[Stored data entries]

=====

(* ===== verification/AddrSpace.v ===== *)
(** Address spaces and physical frames ([src/mm/addrspace.c],
    [include/c4/mm/addrspace.h]).

    An address space owns a page directory and a map, a page holding an array
    of entries sorted by address, each naming a frame, a run of physical pages
    with a count of its mappings.  Spaces, frames and maps live in one store
    beside the memory of [Paging.v].  A pointer to an entry is the address of
    its map plus 12 for the header and 12 for each entry before it.  A lock
    that cannot be taken at once ends the computation, like a fault. *)
From S2P Require Export Paging Sync Alloc.

Definition KOBJECT_TYPE_ADDR_SPACE : Z := 4.
Definition KOBJECT_TYPE_PHYS_MEMORY : Z := 7.

Definition C4_ERROR_NONE : Z := 0.
Definition C4_ERROR_INVALID_ARGUMENT : Z := 1.

Record phys_frame := PhysFrame {
  pf_object : kobject;
  pf_address : Z;
  pf_size : Z;
  pf_flags : Z;
  pf_mappings : Z;
}.

Record addr_entry := AddrEntry { ae_addr : Z; ae_frame : Z; ae_permissions : Z }.

Definition ADDR_ENTRY_SIZE : Z := 12.
Definition ADDR_MAP_ENTRIES_PER_PAGE : Z := PAGE_SIZE / ADDR_ENTRY_SIZE - 1.

(** [am_map] is the array, of [ADDR_MAP_ENTRIES_PER_PAGE] entries *)
Record addr_map := AddrMap {
  am_entries : Z;
  am_used : Z;
  am_map : list addr_entry;
}.

Record addr_space := AddrSpace {
  as_object : kobject;
  as_page_dir : Z;
  as_map : Z;
}.

Definition zero_entry : addr_entry := AddrEntry 0 0 0.

(** ** The sorted array *)

(** [map[i] = map[i - 1]] for [i] from [used] down to [index + 1] *)
Fixpoint shift_up (n : nat) (i : nat) (l : list addr_entry) : option (list addr_entry) :=
  match n with
  | O => Some l
  | S n =>
      e ← l !! (i - 1)%nat;
      _ ← l !! i;
      shift_up n (i - 1) (<[i := e]> l)
  end.

Definition addr_map_shift_upwards (m : addr_map) (index : nat) : option addr_map :=
  l ← shift_up (Z.to_nat (am_used m) - index) (Z.to_nat (am_used m)) (am_map m);
  _ ← l !! index;
  Some (AddrMap (am_entries m) (am_used m + 1) (<[index := zero_entry]> l)).

(** [map[i] = map[i + 1]] for [i] from [index] to [used - 1] *)
Fixpoint shift_down (n : nat) (i : nat) (l : list addr_entry) : option (list addr_entry) :=
  match n with
  | O => Some l
  | S n =>
      e ← l !! (i + 1)%nat;
      _ ← l !! i;
      shift_down n (i + 1) (<[i := e]> l)
  end.

Definition addr_map_shift_downwards (m : addr_map) (index : nat) : option addr_map :=
  l ← shift_down (Z.to_nat (am_used m) - index) index (am_map m);
  Some (AddrMap (am_entries m) (am_used m - 1) l).

(** the loop of [addr_map_insert] that looks for a place *)
Fixpoint find_place (n : nat) (i : nat) (l : list addr_entry) (addr : Z) : option (option nat) :=
  match n with
  | O => Some None
  | S n =>
      e ← l !! i;
      if addr <? ae_addr e then Some (Some i) else find_place n (i + 1) l addr
  end.

(** the index of the new entry, or [None] for NULL, and the map *)
Definition addr_map_insert (m : addr_map) (entry : addr_entry) : option (option nat * addr_map) :=
  if am_entries m <=? am_used m then Some (None, m)
  else
    place ← find_place (Z.to_nat (am_used m)) 0 (am_map m) (ae_addr entry);
    '(i, m') ← match place with
               | Some i => m' ← addr_map_shift_upwards m i; Some (i, m')
               | None => Some (Z.to_nat (am_used m),
                               AddrMap (am_entries m) (am_used m + 1) (am_map m))
               end;
    _ ← am_map m' !! i;
    Some (Some i, AddrMap (am_entries m') (am_used m') (<[i := entry]> (am_map m'))).

(** ** The store *)

Record space_store (A : Type) := SpaceStore {
  sp_mmu : mmu;
  sp_spaces : gmap Z addr_space;
  sp_frames : gmap Z phys_frame;
  sp_maps : gmap Z addr_map;
  sp_kernel : Z;
  sp_alloc : A;  (** [addr_space_slab], and the pages of the region *)
  sp_frame_slab : A;  (** [phys_frame_slab] *)
}.
Arguments SpaceStore {A} _ _ _ _ _ _ _.
Arguments sp_mmu {A} _.
Arguments sp_spaces {A} _.
Arguments sp_frames {A} _.
Arguments sp_maps {A} _.
Arguments sp_kernel {A} _.
Arguments sp_alloc {A} _.
Arguments sp_frame_slab {A} _.

Section addrspace.
Context {A : Type} `{!Allocator A} `{!Pages A}.
(** the running thread, the number of processors, and where [unmap_page] keeps
    its local variable *)
Context (cur num_cpus paddr_var : Z).

Abbreviation AST := (ST (space_store A)).

Definition set_mmu (m : mmu) (s : space_store A) : space_store A :=
  SpaceStore m (sp_spaces s) (sp_frames s) (sp_maps s) (sp_kernel s) (sp_alloc s) (sp_frame_slab s).
Definition set_spaces (x : gmap Z addr_space) (s : space_store A) : space_store A :=
  SpaceStore (sp_mmu s) x (sp_frames s) (sp_maps s) (sp_kernel s) (sp_alloc s) (sp_frame_slab s).
Definition set_frames (x : gmap Z phys_frame) (s : space_store A) : space_store A :=
  SpaceStore (sp_mmu s) (sp_spaces s) x (sp_maps s) (sp_kernel s) (sp_alloc s) (sp_frame_slab s).
Definition set_maps (x : gmap Z addr_map) (s : space_store A) : space_store A :=
  SpaceStore (sp_mmu s) (sp_spaces s) (sp_frames s) x (sp_kernel s) (sp_alloc s) (sp_frame_slab s).
Definition set_kernel (x : Z) (s : space_store A) : space_store A :=
  SpaceStore (sp_mmu s) (sp_spaces s) (sp_frames s) (sp_maps s) x (sp_alloc s) (sp_frame_slab s).
Definition set_sp_alloc (a : A) (s : space_store A) : space_store A :=
  SpaceStore (sp_mmu s) (sp_spaces s) (sp_frames s) (sp_maps s) (sp_kernel s) a (sp_frame_slab s).
Definition set_sp_frame_slab (a : A) (s : space_store A) : space_store A :=
  SpaceStore (sp_mmu s) (sp_spaces s) (sp_frames s) (sp_maps s) (sp_kernel s) (sp_alloc s) a.

Definition on_mmu {B} (m : ST mmu B) : AST B := zoom sp_mmu set_mmu m.
Definition on_alloc {B} (m : ST A B) : AST B := zoom sp_alloc set_sp_alloc m.
Definition on_frame_slab {B} (m : ST A B) : AST B := zoom sp_frame_slab set_sp_frame_slab m.
Definition space_get (p : Z) : AST addr_space := s ← get_st; lift_opt (sp_spaces s !! p).
Definition space_put (p : Z) (x : addr_space) : AST unit :=
  modify (fun s => set_spaces (<[p := x]> (sp_spaces s)) s).
Definition frame_get (p : Z) : AST phys_frame := s ← get_st; lift_opt (sp_frames s !! p).
Definition frame_put (p : Z) (x : phys_frame) : AST unit :=
  modify (fun s => set_frames (<[p := x]> (sp_frames s)) s).
Definition map_get (p : Z) : AST addr_map := s ← get_st; lift_opt (sp_maps s !! p).
Definition map_put (p : Z) (x : addr_map) : AST unit :=
  modify (fun s => set_maps (<[p := x]> (sp_maps s)) s).

Definition set_pf_object (o : kobject) (f : phys_frame) : phys_frame :=
  PhysFrame o (pf_address f) (pf_size f) (pf_flags f) (pf_mappings f).
Definition set_pf_size (n : Z) (f : phys_frame) : phys_frame :=
  PhysFrame (pf_object f) (pf_address f) n (pf_flags f) (pf_mappings f).
Definition set_pf_mappings (n : Z) (f : phys_frame) : phys_frame :=
  PhysFrame (pf_object f) (pf_address f) (pf_size f) (pf_flags f) n.

Definition space_lock (p : Z) : AST unit :=
  x ← space_get p;
  o ← lift_opt (kobject_lock cur num_cpus (as_object x));
  space_put p (AddrSpace o (as_page_dir x) (as_map x)).
Definition space_unlock (p : Z) : AST unit :=
  x ← space_get p;
  o ← lift_opt (kobject_release (as_object x));
  space_put p (AddrSpace o (as_page_dir x) (as_map x)).
Definition frame_lock (p : Z) : AST unit :=
  f ← frame_get p;
  o ← lift_opt (kobject_lock cur num_cpus (pf_object f));
  frame_put p (set_pf_object o f).
Definition frame_unlock (p : Z) : AST unit :=
  f ← frame_get p;
  o ← lift_opt (kobject_release (pf_object f));
  frame_put p (set_pf_object o f).

(** ** Physical frames *)

Definition phys_frame_create (addr size flags : Z) : AST Z :=
  ret ← on_frame_slab alloc;
  _ ← frame_put ret (PhysFrame (kobject_init KOBJECT_TYPE_PHYS_MEMORY) addr size flags 0);
  mret ret.

Definition phys_frame_map (phys : Z) : AST unit :=
  f ← frame_get phys;
  frame_put phys (set_pf_mappings (w32 (pf_mappings f + 1)) f).

(** the assertion that [mappings] is not 0 only prints a message *)
Definition phys_frame_unmap (phys : Z) : AST unit :=
  f ← frame_get phys;
  frame_put phys (set_pf_mappings (w32 (pf_mappings f - 1)) f).

Definition phys_frame_split (phys offset : Z) : AST Z :=
  _ ← frame_lock phys;
  f ← frame_get phys;
  if negb (pf_mappings f =? 0) then _ ← frame_unlock phys; mret NULL
  else if (offset =? 0) || (pf_size f <=? offset) then _ ← frame_unlock phys; mret NULL
  else
    ret ← phys_frame_create (w32 (pf_address f + w32 (offset * PAGE_SIZE)))
            (w32 (pf_size f - offset)) (pf_flags f);
    f ← frame_get phys;
    _ ← frame_put phys (set_pf_size offset f);
    _ ← frame_unlock phys;
    mret ret.

(** ** Maps *)

(** [map->map + i] *)
Definition map_entry_ptr (map : Z) (i : nat) : Z := map + ADDR_ENTRY_SIZE * (1 + Z.of_nat i).

Definition addr_map_create : AST Z :=
  ret ← on_alloc page_alloc;
  if negb (ret =? NULL) then
    _ ← map_put ret (AddrMap ADDR_MAP_ENTRIES_PER_PAGE 0
           (replicate (Z.to_nat ADDR_MAP_ENTRIES_PER_PAGE) zero_entry));
    mret ret
  else mret ret.

Definition addr_map_get_root (entry : Z) : Z :=
  if negb (entry =? NULL) then entry - entry mod PAGE_SIZE else NULL.

(** the loop of [addr_map_lookup] *)
Fixpoint lookup_loop (n i : nat) (map address : Z) : AST Z :=
  match n with
  | O => mret NULL
  | S n =>
      m ← map_get map;
      e ← lift_opt (am_map m !! i);
      f ← frame_get (ae_frame e);
      let start := ae_addr e in
      let end_ := w32 (start + w32 (pf_size f * PAGE_SIZE)) in
      if (start <=? address) && (address <? end_) then mret (map_entry_ptr map i)
      else lookup_loop n (i + 1) map address
  end.

Definition addr_map_lookup (map address : Z) : AST Z :=
  m ← map_get map;
  lookup_loop (Z.to_nat (am_used m)) 0 map address.

(** the assertion on [index] only prints a message *)
Definition addr_map_remove (map entry : Z) : AST unit :=
  let index := (entry - (map + ADDR_ENTRY_SIZE)) / ADDR_ENTRY_SIZE in
  m ← map_get map;
  m' ← lift_opt (addr_map_shift_downwards m (Z.to_nat index));
  map_put map m'.

(** the entry a pointer names *)
Definition entry_get (ptr : Z) : AST addr_entry :=
  let map := addr_map_get_root ptr in
  m ← map_get map;
  lift_opt (am_map m !! Z.to_nat ((ptr - (map + ADDR_ENTRY_SIZE)) / ADDR_ENTRY_SIZE)).

(** ** Address spaces *)

Definition addr_space_set (space : Z) : AST unit :=
  x ← space_get space;
  on_mmu (set_page_dir (as_page_dir x)).

Definition addr_space_make_ent (addr permissions frame : Z) : addr_entry :=
  AddrEntry addr frame permissions.

(** the loop of [addr_space_insert_map] over the pages of the frame *)
Fixpoint map_loop (n : nat) (perms v p : Z) : PST unit :=
  match n with
  | O => mret tt
  | S n => _ ← map_phys_page perms v p; map_loop n perms (w32 (v + PAGE_SIZE)) (w32 (p + PAGE_SIZE))
  end.

Fixpoint unmap_loop (n : nat) (v : Z) : PST unit :=
  match n with
  | O => mret tt
  | S n => _ ← unmap_page paddr_var v; unmap_loop n (w32 (v + PAGE_SIZE))
  end.
Lemma level_size t : aa t -> 2 ^ level t <= Z.of_nat (size t) + 1.
Proof.
  induction t as [|i lv l IHl d r IHr]; [simpl; lia|].
  intros (? & Hl & Hr & _ & Hal & Har). specialize (IHl Hal). specialize (IHr Har).
  simpl. rewrite Hl in IHl.
  assert (2 ^ (lv - 1) <= 2 ^ level r) by (apply Z.pow_le_mono_r; lia).
  replace lv with (Z.succ (lv - 1)) at 1 by lia. rewrite Z.pow_succ_r by lia. lia.
Qed.

Lemma depth_level t : aa t -> Z.of_nat (depth t) <= 2 * level t - (if rlevel t =? level t then 0 else 1) \/ t = E.
Proof.
  induction t as [|i lv l IHl d r IHr]; [by right|]. left.
  pose proof H as (? & Hl & Hr & Hrr & Hal & Har).
  specialize (IHl Hal). specialize (IHr Har). unfold rlevel in *. simpl in *.
  assert (Hdl : Z.of_nat (depth l) <= 2 * level l).
  { destruct IHl as [IHl|IHl]; [destruct (level (right_of l) =? level l); lia|subst l; simpl; lia]. }
  assert (Hdr : Z.of_nat (depth r) <= 2 * level r - (if level (right_of r) =? level r then 0 else 1) \/ r = E) by done.
  destruct (Z.eqb_spec (level r) lv) as [Hrl|Hrl].
  - destruct Hdr as [Hdr|Hdr]; [|subst r; simpl in *; lia].
    destruct (Z.eqb_spec (level (right_of r)) (level r)); lia.
  - assert (Z.of_nat (depth r) <= 2 * level r).
    { destruct Hdr as [Hdr|Hdr]; [destruct (level (right_of r) =? level r); lia|subst r; simpl; lia]. }
    lia.
Qed.

Section keyed_proofs.
Context (get_key : Z -> Z).

Abbreviation key_ok := (key_ok get_key).
Abbreviation atree_compare := (atree_compare get_key).

Lemma compare_exact k d : - 2 ^ 62 <= k < 2 ^ 62 -> key_ok d -> atree_compare k d = k - get_key d.
Proof. unfold AA.key_ok, AA.atree_compare. intros. apply i64_small. lia. Qed.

=====

### INSTRUCTIONS FOR THE TASK
The required answer is the run of lines above, starting at the line with "Definition phys_frame_map (phys" and ending at the line with "Definition addr_map_create : AST", reproduced exactly with both ends.

### COMPLETED EXERCISE
Definition phys_frame_map (phys : Z) : AST unit :=
  f ← frame_get phys;
  frame_put phys (set_pf_mappings (w32 (pf_mappings f + 1)) f).

(** the assertion that [mappings] is not 0 only prints a message *)
Definition phys_frame_unmap (phys : Z) : AST unit :=
  f ← frame_get phys;
  frame_put phys (set_pf_mappings (w32 (pf_mappings f - 1)) f).

Definition phys_frame_split (phys offset : Z) : AST Z :=
  _ ← frame_lock phys;
  f ← frame_get phys;
  if negb (pf_mappings f =? 0) then _ ← frame_unlock phys; mret NULL
  else if (offset =? 0) || (pf_size f <=? offset) then _ ← frame_unlock phys; mret NULL
  else
    ret ← phys_frame_create (w32 (pf_address f + w32 (offset * PAGE_SIZE)))
            (w32 (pf_size f - offset)) (pf_flags f);
    f ← frame_get phys;
    _ ← frame_put phys (set_pf_size offset f);
    _ ← frame_unlock phys;
    mret ret.

(** ** Maps *)

(** [map->map + i] *)
Definition map_entry_ptr (map : Z) (i : nat) : Z := map + ADDR_ENTRY_SIZE * (1 + Z.of_nat i).

Definition addr_map_create : AST Z :=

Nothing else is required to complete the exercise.